Amazon.com recently introduced “Text Stats” for many of the books they sell; these stats purportedly record the readability and complexity of a book. Laura Kinsale found out, somewhat to her consternation, that Shadowheart scored as both very easy and less complex compared to other books. Being an enterprising woman, she looked up the stats for another one of her books.
For My Lady’s Heart, with its notorious Middle English dialogue, which you either love because you’re a nerd or hate because it interferes with your readability? It scores just about the same. Now, that’s just mind-boggling.
After being alerted to this, I did some digging around to see how other books compare.
Pride and Prejudice scores as somewhat harder to read and somewhat more complex than the two Kinsale medievals. OK, that’s a fair cop.
Let’s try a more modern novel, then—a nice, big meaty one. Like, say, The Corrections. Turns out it scores as a bit easier than P&P, but still harder than a Kinsale.
At that point, inspiration hit: let’s try some books that are quite notoriously difficult to read. The ones that cause college students to gnash their teeth and grip their heads in agony. So I looked up the stats for your favorite wet fart connoisseur and mine, James Joyce. Specifically, Ulysses.

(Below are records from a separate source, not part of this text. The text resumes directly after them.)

(** UPDATE ... SET [f] WHERE [P]; the result is [rowcount].  A new row
    value that fails the CHECK constraint aborts the statement. *)
Definition update (check : R → Prop) `{!∀ r, Decision (check r)}
    (msg_check : string)
    (P : R → Prop) `{!∀ r, Decision (P r)} (f : R → R)
  : py connection nat :=
  rows ← gets (λ db, get_rows (working db));
  if decide (Forall (λ r, check (f r)) (filter P rows)) then
    write_rows ((λ r, if decide (P r) then f r else r) <$> rows);;
    mret (length (filter P rows))
  else raise (IntegrityError msg_check).

(** DELETE ... WHERE [P]; the result is [rowcount]. *)
Definition delete_where (P : R → Prop) `{!∀ r, Decision (P r)}
  : py connection nat :=
  rows ← gets (λ db, get_rows (working db));
  write_rows (filter (λ r, ¬ P r) rows);;
  mret (length (filter P rows)).

(** INSERT of one row; [conflict] says which stored rows a UNIQUE
    constraint refuses next to the new one, [check] is the CHECK
    constraint.  The result is [rowcount]. *)
Definition insert_row (check : R → Prop) `{!∀ r, Decision (check r)}
    (conflict : R → R → Prop) `{!∀ r r', Decision (conflict r r')}
    (msg_check msg_unique : string) (new : R) : py connection nat :=
  rows ← gets (λ db, get_rows (working db));
  if decide (check new) then
    if decide (Exists (conflict new) rows) then
      raise (IntegrityError msg_unique)
    else
      write_rows (rows ++ [new]);; mret 1
  else raise (IntegrityError msg_check).
End statements.

(** ** context.py *)

Definition ALLOWED_RULE_POLICIES : gset string :=
  {[ "MUST"; "MUST NOT"; "SHOULD"; "SHOULD NOT"; "MAY" ]}.

(** A Python [dict] with [str] keys and [str] values. *)
Abbreviation dict := (gmap string string).

(** The class attributes of a [PersistentResource] subclass.  The source
    interpolates [resource_table] into each statement; here it selects the
    table. *)
Record resource_class := ResourceClass {
  resource_name : string;
  resource_table : table_id
}.

Module PersistentResource.
Section methods.
Variable cls : resource_class.

(** [db_table]: the schema.  UNIQUE(key, context) refuses a second row
    with the same key and the same non-NULL context (SQLite counts
    NULLs as distinct). *)
Definition unique (new r : resource_row) : Prop :=
  r_key r = r_key new ∧ sql_eq (r_context r) (r_context new).
Definition check (r : resource_row) : Prop := True.

Global Instance unique_dec new r : Decision (unique new r).
Proof. unfold unique. apply _. Defined.
Global Instance check_dec r : Decision (check r).
Proof. unfold check. apply _. Defined.

Let rows := table (resource_table cls).
Let put := with_table (resource_table cls).
Let Name := capitalize (resource_name cls).

Definition get (context : option string) (key : string)
  : py connection (string * string) :=
  (* SELECT {resource_name}, type FROM {resource_table}
     WHERE context = ? AND key = ? *)
  found ← select rows (λ r, sql_eq (r_context r) context ∧ r_key r = key);
  match head found with
  | None =>
      raise (ResourceError
        (Name +:+ " (" +:+ fmt context +:+ "/" +:+ key +:+ ") not found"))
  | Some r => mret (r_content r, r_type r)
  end.
(** * Ventoy Flasher: a shallow embedding of [backend.py] and [gui.py]

    The development follows the two source modules.  [backend.py] holds the
    class [FlashUtility] (external commands, download, extraction, hashing,
    cleanup); [gui.py] holds [VentoyFlasherGUI], whose slots drive the backend
    and which owns the log pane that the backend writes to through its
    [log_callback].  [application.py] is the single-file variant of the same
    two classes (the bodies of the functions embedded here are the same up to
    the wording of the log messages of the two revalidation passes).

    Python text is modelled by [string], read as a sequence of code points
    below 256; file contents are [list byte]; the file system is a finite map
    from paths to nodes; everything outside the process (HTTP origins, the
    shell, archive decoders, the user answering a dialog) is an [Env] record
    of oracles indexed by the number of external interactions made so far. *)

From Stdlib Require Import ZArith List Ascii String Bool Lia.
From Stdlib.Strings Require Import Byte.
From stdpp Require Import base option list strings pretty gmap fin_maps.

Import ListNotations.
Open Scope string_scope.
Open Scope Z_scope.

(** ** Python string operations used by the sources *)

Module PyStr.

(** [str.isspace] on code points below 256. *)
Definition is_space (c : ascii) : bool :=
  let n := nat_of_ascii c in
  ((9 <=? n) && (n <=? 13) || (28 <=? n) && (n <=? 32)
   || (n =? 133) || (n =? 160))%nat.

(** [str.lower] on code points below 256. *)
Definition lower_char (c : ascii) : ascii :=
  let n := nat_of_ascii c in
  if ((65 <=? n) && (n <=? 90)
      || (192 <=? n) && (n <=? 222) && negb (n =? 215))%nat
  then ascii_of_nat (n + 32) else c.
(** * Evaluation utilities of the board-game recommender (tools/testing.py)

    A shallow embedding of the four functions of [tools/testing.py]:
    [split_ratings_dataset], [split_testing_set], [coverage] and
    [diversity], together with the pandas / numpy operations they call.

    Conventions of the embedding.
    - A DataFrame of ratings or recommendations is the list of its rows in
      storage order; a row carries its index label, the ['bgg_user_name']
      and ['bgg_id'] cells and the remaining columns.
    - User names are strings, item identifiers are integers; missing (NaN)
      keys are outside the model.
    - The means are rationals, [nan] a separate value. The argument
      [frac] is a rational multiplied exactly in the functions
      [split_ratings_dataset] and [split_testing_set] and in the store
      model; the module [Binary64] gives the two functions with [frac] a
      double and the product [frac * n] rounded as Python rounds it, and
      the statements that depend on the value of [int(frac * n)] or
      [round(frac * n)] are made there. The language is Python 3.
    - A criterion of [diversity] is the name of an attribute column: the
      names ['bgg_id'] and ['bgg_user_name'], for which pandas refuses the
      selection or the join, and repeated names are outside the model.
    - numpy's global generator is a state threaded through the calls; its
      draws are the fields of the class [Generator], constrained only by
      what numpy documents (a shuffle permutes, a choice without
      replacement yields distinct positions).
    - A Python exception is the [Raise] outcome of a [result]. *)

From Stdlib Require Import ZArith QArith Qround Lqa Floats.
From stdpp Require Import base option list sorting gmap strings pretty.

#[local] Set Warnings "-clear-no-such-hyp,-inexact-float".
Local Open Scope Z_scope.

(** ** Exceptions and results *)

Inductive exception : Type :=
  | ValueError (msg : string)
  | KeyError (msg : string)
  | IndexError (msg : string)
  | TypeError (msg : string)
  | OverflowError (msg : string).

Inductive result (A : Type) : Type :=
  | Ok (a : A)
  | Raise (e : exception).
Arguments Ok {A} a.
Arguments Raise {A} e.

Definition result_bind {A B} (r : result A) (k : A → result B) : result B :=
  match r with
  | Ok a => k a
  | Raise e => Raise e
  end.

(** ** Tables *)

Record row : Type := Row {
  index_label : Z;
  bgg_user_name : string;
  bgg_id : Z;
  other_columns : list (string * string)
}.

Abbreviation DataFrame := (list row) (only parsing).

(** [Series.unique()]: the distinct values in order of first appearance,
    found by scanning with a table of the values already seen. *)
Fixpoint unique_from {A} `{EqDecision A} (seen l : list A) : list A :=
  match l with
  | [] => []
  | x :: l' =>
      if decide (x ∈ seen) then unique_from seen l'
      else x :: unique_from (x :: seen) l'
  end.

Definition unique {A} `{EqDecision A} (l : list A) : list A := unique_from [] l.
Lemma MHD_str_has_token_complete_witness :
  MHD_str_has_token_caseless_ (str " cLose " ++ [0]) (str "close" ++ [0]) 5 = Some true.
Proof.
  apply (MHD_str_has_token_complete (str " cLose ") [] (str "close") [0]).
  - by repeat constructor.
  - by apply (bool_decide_unpack _); vm_compute.
  - done.
  - intros e He (w1 & t & t' & E & Hw & Hne & Hne' & Hc).
    apply list_elem_of_singleton in He. apply caseless_eq_length in Hc. rewrite length_app in Hc.
    destruct t' as [|c' t']; [done|]. simpl in Hc. rewrite E in He.
    destruct w1 as [|a w1]; simpl in He.
    { apply (f_equal length) in He. simpl in He. lia. }
    destruct w1 as [|b w1]; simpl in He.
    { apply (f_equal length) in He. simpl in He. lia. }
    injection He as _ Hb _. apply Forall_cons in Hw as [_ Hw]. apply Forall_cons in Hw as [Hb' _].
    subst b. destruct Hb'; discriminate.
  - exists (str " cLose "). split; [by left|].
    exists [32], (str "cLose"), [32]. split_and!; [done|by repeat constructor..|done].
Defined.

(** The hypothesis of completeness is needed: in "clo,close" the comma
    that ends the truncated token is consumed by the comparison, the next
    element is skipped with it, and the search misses an element that is the
    token. *)
Theorem MHD_str_has_token_misses :
  MHD_str_has_token_caseless_ (str "clo,close" ++ [0]) (str "close" ++ [0]) 5 = Some false
  /\ str "close" ∈ elements (str "clo,close") /\ element_matches (str "close") (str "close").
Proof.
  split; [reflexivity|]. split; [right; by left|].
  exists [], (str "close"), []. split_and!; done || by constructor.
Qed.

(** The wrappers of the loops deliver [parse_spec]. *)
Lemma strx_finish_acc max v ds :
  0 <= max -> strx_finish v (acc_result 16 max 0 0 ds) = parse_spec 16 max ds v.
Proof.
  intros Hm. unfold strx_finish, acc_result, parse_spec.
  destruct (Z.leb_spec (value 16 ds) max); case_decide as Hd.
  - destruct ds; [tauto|done].
  - destruct ds; [done|]. destruct Hd. by split.
  - lia.
  - done.
Qed.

According to the magic numbers, it’s easier to read than both The Corrections and Pride & Prejudice—which brings up the question: IN WHICH FREAKING UNIVERSE would that be true?
(Answer: probably in the same universe where all those non-Muslim sheikhs kidnap shy British secretaries for nefarious erotic purposes.)
But the kicker—the one book whose stats made me laugh and laugh—was no other than The Sound and the Fury. It’s apparently MUCH easier to read than Shadowheart and For My Lady’s Heart. In fact, it scores as being so easy, I’m surprised kindergarten teachers aren’t substituting Dick and Jane with The Sound and the Fury.
I’m thinking they might need to work a little bit more on the algorithms that determine ease of reading and complexity.


Sound and Fury is easy? Cool, dude.
It seems to me that perhaps, just perhaps, the “largest retailer of books” is staffed by folks who don’t read much? Because, erm, wouldn’t you want to test this algorithm out *before* unleashing it on your drooling public?
There’s a couple of textbooks I just have to go enter into this thing….
I couldn’t find the feature on Amazon and didn’t have the patience to keep looking for it, so I couldn’t test it out myself; HOWEVER, I have sort of a theory about how it might work. Some 15 years ago, my mom came across something like an IQ test that analyzed writing samples and spit out the writer’s relative IQ. From what I was able to find out, it took into account the length of sentences in number of words, the number of syllables in each word, and the ratio of polysyllabic words to the monosyllabic ones in a single sentence, and it somehow averaged it all out and came up with a number.
My mother’s sentences were shorter and simpler and used shorter, simpler words, so she scored less than I did … because I sometimes write freaky, long-winded crap like the paragraph above.
Anyway, I *think* Amazon’s text stats feature might work the same way. I don’t have a copy of The Sound and the Fury on me, but I’m re-reading passages from it online, and I see that though many of the sentences are long, most of the words in any one sentence are one or two syllables long—so the sentences are less dense, which might be considered easier to read.
It’s just an uneducated guess, though. I haven’t seen the Amazon feature in action myself, and I haven’t seen the analog writing test in over a decade.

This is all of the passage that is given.